In force

Development of an analytical method for the detection of the misuse of the peptidic substance thymosin ß-4 (TB4) as doping substance

Principal investigator
W. Schanzer
German Sport University
Year approved
Other Growth Factors

Project description

Code: R15M01WS 

Based on intelligence and confiscation data and on the monitoring of the black market for emerging doping agents the growth promoter thymosin beta 4 maybe misused in sports for doping purposes. The aim of this research project is the development of a method for the detection of misuse of this substance in urine. This goal should be achieved by means of the use of high resolution high accuracy mass spectrometry (HRMS) and Ion Mobility HRMS (IM-HRMS). As TB4 is an endogenous substance, reference values of athletes and non-athletes should be established to be able to differentiate between normal levels and atypical concentrations.

Main Findings: 

A method enabling the accurate quantification of TB4 from human urine was established using isotope-dilution liquid chromatography- high resolution/high accuracy mass spectrometry. Following solid-phase extraction, a limit of quantification (LOQ) of 0.5 ng/mL was accomplished, enabling the analysis of TB4 at physiological concentrations in human urine. In order to assess urinary levels of the endogenous compound, a total of 122 urine samples from non-elite athletes, 103 routine doping control samples, and 54 long-term stored doping control samples from team sports athletes was analyzed, yielding results that indicated a broad range of urinary TB4 concentrations from below the assay’s LOQ (0.5 ng/mL) up to 430 ng/mL. In all sets of samples, approximately 30% of the specimens did not contain measurable TB4 levels. Further, for the large majority of samples (97%), urinary TB4 remained below 60 ng/mL. In the light of these pilot study data, urine samples containing high TB4 concentrations could be considered as atypical and might warrant follow-up studies.
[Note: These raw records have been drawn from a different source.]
Lemma simple_loop_ok (fuel : nat) (c : simple) (s : Parser) :
  parser_ok s → (psi s < fuel)%nat → simple_ok c = true →
  wp (simple_loop dollar c fuel)
    (fun c' s' => moves (simple_size c' - simple_size c) s s' ∧ simple_ok c' = true) s.
Proof.
  revert c s. induction fuel as [|fuel IH]; intros c s Hs Hf Hc; [lia|]. simpl.
  assert (Hok := Hc). unfold simple_ok in Hok. apply andb_prop in Hok as [Hok Hh].
  apply andb_prop in Hok as [Hok Hr]. apply andb_prop in Hok as [Ha Hw].
  pose proof (moves_refl s Hs) as Hm.
  assert (Hend : ∀ s1, moves 0 s s1 →
    wp (ret c) (fun c' s' => moves (simple_size c' - simple_size c) s s' ∧ simple_ok c' = true) s1).
  { intros s1 H1. split; [|done]. by rewrite Nat.sub_diag. }
  assert (Hturn : ∀ s1 c1 i, moves i s s1 → (0 < i)%nat → simple_ok c1 = true →
    (simple_size c1 ≤ simple_size c + i)%nat →
    wp (simple_loop dollar c1 fuel)
      (fun c' s' => moves (simple_size c' - simple_size c) s s' ∧ simple_ok c' = true) s1).
  { intros s1 c1 i H1 Hi Hc1 Hsz. eapply wp_weaken; [apply IH; [apply H1|destruct H1 as (_ & _ & ?); lia|done]|].
    intros c2 s2 [H2 Hc2]. split; [|done]. apply (moves_trans _ _ _ _ _ _ H1 H2). lia. }
  refine (go_look s _ _ _ _ _ s wp_peek_kind_seen Hm _). intros k s1 Hm1 _ [Hk Hseen]. clear Hm.
  on_token; [|by apply Hend].
  assert (Hseen' : ∃ tok, seen s1 !! position s1 = Some tok ∧ kind tok = t).
  { destruct (seen s1 !! position s1) as [tok|]; [|done]. exists tok. split; [done|]. by injection Hseen. }
  clear Hseen. rename Hm1 into Hm. destruct t; try by apply Hend.
  - go. destruct (is_nil (s_words c) && _) eqn:En; [by apply Hend|]. go.
    destruct (if is_nil (s_words c) then split_assignment w else None) as [[name value]|] eqn:Ea.
    + destruct (is_nil (s_words c)); [|done]. apply split_assignment_ok in Ea as [Hname Hvalue]; [|done].
      eapply Hturn; [done|lia| |].
      * unfold simple_ok. simpl. rewrite forallb_snoc, Ha, Hw, Hr, Hh. simpl. by rewrite Hname, Hvalue.
      * unfold simple_size. simpl. rewrite length_app. simpl. lia.
    + eapply Hturn; [done|lia| |].
      * unfold simple_ok. simpl. rewrite forallb_snoc, Ha, Hw, Hr, Hh. simpl in *. by rewrite Hw0.
      * unfold simple_size. simpl. rewrite length_app. simpl. lia.
  - go. destruct (s_after_empty c); [exact I|]. go. repeat case_match; exact I.
  - go. case_match; [by apply Hend|go].
  - destruct Hseen' as (tok & Htok & Hkind). apply wp_then.
    eapply wp_weaken; [apply (wp_redirects_strict s1 tok); [apply Hm|done|by rewrite Hkind]|].
    intros rs s2 [H2 Hrs]. eapply (Hturn s2 _ 1%nat); [by apply (moves_trans 0 1 1 _ s1)|lia| |].
    + unfold simple_ok. simpl. by rewrite forallb_app, Ha, Hw, Hr, Hrs, Hh.
    + unfold simple_size. simpl. lia.
  - destruct Hseen' as (tok & Htok & Hkind). apply wp_then.
    eapply wp_weaken; [apply (wp_redirects_strict s1 tok); [apply Hm|done|by rewrite Hkind]|].
    intros rs s2 [H2 Hrs]. eapply (Hturn s2 _ 1%nat); [by apply (moves_trans 0 1 1 _ s1)|lia| |].
    + unfold simple_ok. simpl. by rewrite forallb_app, Ha, Hw, Hr, Hrs, Hh.
    + unfold simple_size. simpl. lia.
  - go.
  - go. go. destruct (s_here_doc c); [exact I|]. eapply Hturn; [done|lia| |].
    + unfold simple_ok. simpl in *. by rewrite Ha, Hw, Hr, Hw0.
    + unfold simple_size. simpl. lia.
  - go.
Qed.

Lemma pspec_parse_simple_command :
  pspec anywhere 1 (parse_simple_command dollar) (fun c => command_ok c = true).
Proof.
  intros s Hs _. pose proof (moves_refl s Hs) as Hm. unfold parse_simple_command.
  apply wp_then, wp_walking. eapply wp_weaken; [apply simple_loop_ok; [done|apply tokens_left_enough|done]|].
  intros c s1 [H1 Hc]. destruct (is_nil (s_words c) && is_nil (s_assignments c)) eqn:En; [go; go|].
  assert (Hm1 : moves 1 s s1).
  { destruct H1 as (? & ? & ?). split; [done|split; [done|]].
    unfold simple_size in *. simpl in *. destruct (s_words c), (s_assignments c); simpl in *; done || lia. }
  clear H1. go. apply wp_then, wp_result.
  pose proof (check_duplication_order_ok (s_redirects c) k) as Ho.
  destruct (check_duplication_order _ _) as [[]|[?|]]; [|done|done].
  go_end. cbn [command_ok]. rewrite En, Ho. simpl.
  unfold simple_ok in Hc. apply andb_prop in Hc as [Hc Hh]. apply andb_prop in Hc as [Hc Hr].
  apply andb_prop in Hc as [Ha Hw]. unfold assignment_ok, redirect_ok in *. rewrite Ha, Hw, Hr. simpl.
  by destruct (s_here_doc c).
Qed.

(** *** Nesting *)

(** A method that begins where a token has been looked at. *)
Definition pspec_at {A : Type} (D : Depth → Prop) (k : nat) (m : parse_m A) (P : A → Prop) : Prop :=
  ∀ s, parser_ok s → D (depth s) → ahead 1 s → wp m (fun x s' => moves k s s' ∧ P x) s.

(** The depths that leave room for [n] constructs at most. *)
Definition room (n : nat) (d : Depth) : Prop := 64 - (d_lexer d + d_block d) < Z.of_nat n.

Lemma units_pos (c : Construct) : 1 ≤ units c.
Proof. destruct c; simpl; lia. Qed.
(* ===== verification/ShellNesting.v ===== *)
(** * Nesting of scripts

    How deep the constructs of a program nest, against the 64 levels beyond
    which [parser/refusal.rs] says a script is refused. The parser gives its
    depth to the lexer with every token it asks for; while a here-document is
    pending the lexer reads the rest of the line ahead, at the depth of the
    [<<], and the constructs that the parser then opens on that line are not
    counted against the substitutions inside them. *)

From Stdlib Require Import ZArith Lia Ascii String.
From stdpp Require Import base strings list numbers.
From S2P Require Import Prelude RustStr ShellAst ShellArith ShellState ShellLexer ShellParser.

(** The most of a list. *)
Definition most {A : Type} (f : A → Z) (l : list A) : Z := foldr (fun x m => Z.max (f x) m) 0 l.

(** The constructs around the innermost one: compound commands, functions,
    negations of a test, and command substitutions. *)
Fixpoint levels (p : Program) : Z :=
  match p with mkProgram ss => most statement_levels ss end
with statement_levels (s : Statement) : Z :=
  match s with
  | List_ l => list_levels l
  | If branches otherwise =>
      1 + Z.max (most (fun b => let '(c, p) := b in Z.max (list_levels c) (levels p)) branches)
            match otherwise with Some p => levels p | None => 0 end
  | For _ words body => Z.max (most word_levels words) (1 + levels body)
  | While condition body _ => 1 + Z.max (list_levels condition) (levels body)
  | Case subject clauses =>
      Z.max (word_levels subject)
        (most (fun c => let '(ps, p) := c in Z.max (most word_levels ps) (1 + levels p)) clauses)
  | Group p => 1 + levels p
  | Conditional_ c => 1 + conditional_levels c
  | Function_ _ body => 1 + levels body
  | Background s _ => statement_levels s
  end
with list_levels (l : AndOrList) : Z :=
  match l with
  | mkAndOrList first rest =>
      Z.max (pipeline_levels first) (most (fun x => let '(_, p) := x in pipeline_levels p) rest)
  end
with pipeline_levels (p : Pipeline) : Z :=
  match p with mkPipeline commands _ => most command_levels commands end
with command_levels (c : Command) : Z :=
  match c with
  | Simple assignments words redirects here_doc =>
      Z.max (most (fun a => let '(_, w) := a in word_levels w) assignments)
        (Z.max (most word_levels words)
           (Z.max (most (fun r => let '(_, t) := r in target_levels t) redirects)
              match here_doc with Some w => word_levels w | None => 0 end))
  | Compound s redirects =>
      Z.max (statement_levels s) (most (fun r => let '(_, t) := r in target_levels t) redirects)
  end
with target_levels (t : RedirectTarget) : Z :=
  match t with Buffer _ w => word_levels w | ToStream _ => 0 end
with conditional_levels (c : Conditional) : Z :=
  match c with
  | Test_ words _ => most word_levels words
  | CNot c => 1 + conditional_levels c
  | CAnd terms | COr terms => most conditional_levels terms
  end
with word_levels (w : Word) : Z :=
  match w with mkWord ps => most part_levels ps end
with part_levels (p : WordPart) : Z :=
  match p with
  | DoubleQuoted ps => most part_levels ps
  | CommandSubstitution p => 1 + levels p
  | Asset _ | Literal _ | SingleQuoted _ | Parameter_ _ | Arithmetic _ => 0
  end.

(** How [parse] answers: the levels of a program, or whether the nesting was refused. *)
Inductive verdict : Type :=
| Nests (n : Z)
| RefusedTooDeep
| RefusedOtherwise.

Definition verdict_of (source : str) : verdict :=
  match parse source with
  | Ok p => Nests (levels p)
  | Err (Error (TooDeep_ _ _)) => RefusedTooDeep
  | Err _ => RefusedOtherwise
  end.

#[global] Instance verdict_eq_dec : EqDecision verdict.
Proof. solve_decision. Defined.

Fixpoint times (n : nat) (s : str) : str := match n with O => [] | S n => s ++ times n s end.

(** A test with [n] negations around [m] substitutions. *)
Definition negated_test (n m : nat) : str :=
  lit "[[ " ++ times n (lit "! ") ++ times m (lit "$(echo ") ++ lit "x" ++ times m (lit ")") ++ lit " ]]".

(** [k] here-documents inside each other: on the line of each, a test with [n]
    negations (two fewer in the next one) around a substitution that holds the
    next one. *)
Fixpoint here_documents (k n : nat) : str :=
  match k with
  | O => lit "echo x"
  | S k =>
      lit "cat <<A; [[ " ++ times n (lit "! ") ++ lit "$(" ++ here_documents k (n - 2) ++ lit ") ]]" ++
      [10] ++ lit "A" ++ [10]
  end.

(** The limit on nesting does not hold on the line of a here-document. A test
    of 62 negations around one substitution is refused as too deep; with a
    here-document opened before it on the line, the same 64 levels are counted
    anew inside the substitution, and a script that nests 1054 levels of tests,
    negations and substitutions is parsed, where the message of the refusal says
    that more than 64 are refused. *)
Example here_documents_escape_the_limit :
  verdict_of (negated_test 62 1) = RefusedTooDeep ∧
  verdict_of (here_documents 1 62) = Nests 64 ∧
  verdict_of (here_documents 31 62) = Nests 1054.
Proof. split; [|split]; vm_compute; reflexivity. Qed.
However, as various factors are known that influence mRNA expression and/or plasma TB4 concentrations (e.g. viral infection, muscle injury, psoriasis) further studies are required to investigate if subsequently increased urinary concentrations of TB4 are observed and how these would influence potential future urinary threshold levels for TB4. With the currently available dataset, the suggestion of a threshold value does not seem sensible but suspiciously high concentrations could warrant a remark, leading to target controls, intelligence and investigation activities and long-term storage of the respective sample.